Attempt to observe the partial solar eclipse (which was total in parts of Africa, Asia and Europe). Weather was less than ideal. Despite the day starting totally clear conditions were more or less overcast by the time of first contact.

Partial Solar Eclipse

From: 2006-03-29 09:45 UT
To: 2006-03-29 11:20 UT

At the time of first contact the Sun wasn't visible. I got my first glimpse of the Sun, with the naked eye via a pair of eclipse shades, at 09:51 UT. At this point I couldn't make out any hint of the Moon in front of the Sun.

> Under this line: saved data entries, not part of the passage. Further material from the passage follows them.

(** Modelled from the spec: [defineTool] of [../utils/define-tools] is not
    among the sources; it runs its callback at once and the record the
    callback returns is what [index.ts] reads [name], [description],
    [inputSchema] and [handler] from. *)
Definition defineTool (callback : outcome Tool) : outcome Tool := callback.

(** The three argument bags of the handler. *)
Record Routed : Type := {
  pathParams : list (string * value);
  queryParams : list (string * value);
  bodyParams : list (string * value)
}.

Definition find_param (parameters : list Param) (key : string) : option Param :=
  find (fun p => String.eqb (p_name p) key) parameters.

(** One turn of [Object.entries(input).forEach(...)]. *)
Definition route_entry (parameters : list Param) (bodyPropertyNames : list string)
    (acc : Routed) (kv : string * value) : Routed :=
  let key := fst kv in
  let value := snd kv in
  match find_param parameters key with
  | Some param =>
      if String.eqb (p_in param) "path" then
        {| pathParams := obj_set (pathParams acc) key value;
           queryParams := queryParams acc;
           bodyParams := bodyParams acc |}
      else if String.eqb (p_in param) "query" then
        {| pathParams := pathParams acc;
           queryParams := obj_set (queryParams acc) key value;
           bodyParams := bodyParams acc |}
      else acc
  | None =>
      if existsb (String.eqb key) bodyPropertyNames then
        {| pathParams := pathParams acc;
           queryParams := queryParams acc;
           bodyParams := obj_set (bodyParams acc) key value |}
      else acc
  end.

Definition route (parameters : list Param) (bodyPropertyNames : list string)
    (input : list (string * value)) : Routed :=
  fold_left (route_entry parameters bodyPropertyNames) input
    {| pathParams := []; queryParams := []; bodyParams := [] |}.

(** [requestBodySchema?.properties ? new Set(Object.keys(...)) : new Set()] *)
Definition bodyPropertyNames_of (requestBodySchema : value) : list string :=
  let properties := get_opt requestBodySchema "properties" in
  if truthy properties then keys properties else [].

(** [finalPath = finalPath.replace(`{${key}}`, String(value))], once per
    routed path argument, each on the path left by the one before. *)
Definition substitute (refPath : string) (pathParams : list (string * value))
  : string :=
  fold_left
    (fun finalPath kv =>
       replace finalPath ("{" ++ fst kv ++ "}") (ToString (snd kv)))
    pathParams refPath.

(** [new URLSearchParams(queryParams)] *)
Definition URLSearchParams (queryParams : list (string * value))
  : list (string * string) :=
  map (fun kv => (fst kv, ToString (snd kv))) queryParams.

(** The handler of both services, which differ in the credential only. *)
Definition run_handler (refPath method : string) (parameters : list Param)
    (requestBodySchema : value) (credential : value)
    (input : list (string * value)) : Request :=
  let bodyPropertyNames := bodyPropertyNames_of requestBodySchema in
  let routed := route parameters bodyPropertyNames input in
  let finalPath := substitute refPath (pathParams routed) in
  let query := URLSearchParams (queryParams routed) in
  let headers :=
    [("Content-Type", "application/json");
     ("Accept", "application/json");
     ("Authorization", "Bearer " ++ ToString credential)] in
  if String.eqb method "get" then
    {| r_path := finalPath; r_method := method; r_headers := headers;
       r_query := query; r_body := None |}
  else
    {| r_path := finalPath; r_method := method; r_headers := headers;
       r_query := query; r_body := Some (bodyParams routed) |}.

(* ================================================================== *)
(** ** Per-path tool compilation *)

(** The locals of [wrapPath] once its method branches have run.
    [sel_parameters = None] is a [parameters] that is no array (the [""] or
    [undefined] a [get] without parameters leaves behind). *)
Record Selection : Type := {
  sel_method : string;
  sel_name : option string;
  sel_description : option string;
  sel_parameters : option (list Param);
  sel_requestBodySchema : value
}.

(** [parameters ?? []] *)
Definition or_empty (ps : option (list Param)) : option (list Param) :=
  match ps with Some l => Some l | None => Some [] end.

(** [!name] *)
Definition no_name (n : option string) : bool :=
  match n with
  | None => true
  | Some s => String.eqb s ""
  end.

(** [`${x}`] for a string or [undefined] *)
Definition interpolate (d : option string) : string :=
  match d with Some s => s | None => "undefined" end.

Section ToolCompiler.

Variable doc : Document.
Variable fuel : nat.

(** The request-body part of the [post] branch. *)
Definition post_body_schema (postMethod : Operation) : outcome value :=
  let schema :=
    get_opt (get_opt (get_opt (requestBody postMethod) "content")
               "application/json") "schema" in
  if truthy schema then resolveSchemaRef doc schema else Ret VNull.

(** [parameters.filter(p => p.in != "header").reduce(...)] *)
Definition parameterSchema_of (parameters : option (list Param))
  : outcome (list (string * zod)) :=
  match parameters with
  | None => Throw TypeError  (* [.filter] is not a function *)
  | Some ps =>
      fold_left
        (fun acc param =>
           acc <- acc ;;
           z <- convertSchemaPropertyToZod doc fuel (p_schema param) true ;;
           Ret (obj_set acc (p_name param) z))
        (filter (fun p => negb (String.eqb (p_in p) "header")) ps)
        (Ret [])
  end.

Definition bodySchema_of (requestBodySchema : value)
  : outcome (list (string * zod)) :=
  let properties := get_opt requestBodySchema "properties" in
  if truthy properties then
    fold_left
      (fun acc kv =>
         acc <- acc ;;
         z <- convertSchemaPropertyToZod doc fuel (snd kv) true ;;
         Ret (obj_set acc (fst kv) z))
      (entries properties) (Ret [])
  else Ret [].

(** Everything in [wrapPath] after the name check; the two services differ
    in how they write the name and the description. *)
Definition build_tool (refPath : string) (sel : Selection)
    (tool_name : string) (tool_description : option string) : outcome Tool :=
  parameterSchema <- parameterSchema_of (sel_parameters sel) ;;
  bodySchema <- bodySchema_of (sel_requestBodySchema sel) ;;
  Ret {| name := tool_name;
         description := tool_description;
         inputSchema := obj_spread (obj_spread [] parameterSchema) bodySchema;
         handler :=
           run_handler refPath (sel_method sel)
             (match sel_parameters sel with Some ps => ps | None => [] end)
             (sel_requestBodySchema sel) |}.

End ToolCompiler.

At 09:54 UT I managed to catch a better view of the Sun and, this time, the Moon was visible. The cloud was starting to thin out a little so at this point I got the Solarscope out and set it up ready in case I could get a view through it.

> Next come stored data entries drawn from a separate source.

(** C4 (unresolved guild). When [bot.get_guild] answers [None] the run
    returns normally and only prints: the sheet and the log file are
    what they were, no clock reading, no sleep and no external call is
    made, and the console gains the one line of the report. *)
Theorem unresolved_guild_changes_nothing w :
  guild w = None →
  sync_members w = (Ok tt, set_console (console w ++ [not_found_line]) w) ∧
  sheet (snd (sync_members w)) = sheet w ∧
  log_file (snd (sync_members w)) = log_file w ∧
  new_rows w = [].
Proof.
  intros Hg. rewrite (sync_members_unresolved w Hg). simpl.
  repeat split. unfold new_rows, appends. by rewrite Hg.
Qed.

Lemma unresolved_guild_changes_nothing_witness :
  guild world_C = None ∧
  sync_members world_C =
    (Ok tt, set_console (console world_C ++ [not_found_line]) world_C) ∧
  sheet (snd (sync_members world_C)) = sheet world_C ∧
  log_file (snd (sync_members world_C)) = log_file world_C ∧
  new_rows world_C = [].
Proof.
  split; [reflexivity|].
  apply (unresolved_guild_changes_nothing world_C). reflexivity.
Defined.

Lemma drop_replicate_cons {A} k (x y : A) rest :
  drop (S k) (replicate k x ++ y :: rest) = rest.
Proof. induction k as [|k IH]; simpl; [done|exact IH]. Qed.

Around 10:00 UT I finally got a good view of the Sun via the Solarscope and I managed to take a quick image with the camera in my mobile phone:

View of the partial eclipse

Around this time I also noticed that active area 865 (which I first noticed yesterday) had appeared to develop a second spot and that there was another spot visible, further away towards the trailing limb of the Sun, and that this appeared to be part of a different active area (later checking confirmed that this was a separate area with ID 866 ).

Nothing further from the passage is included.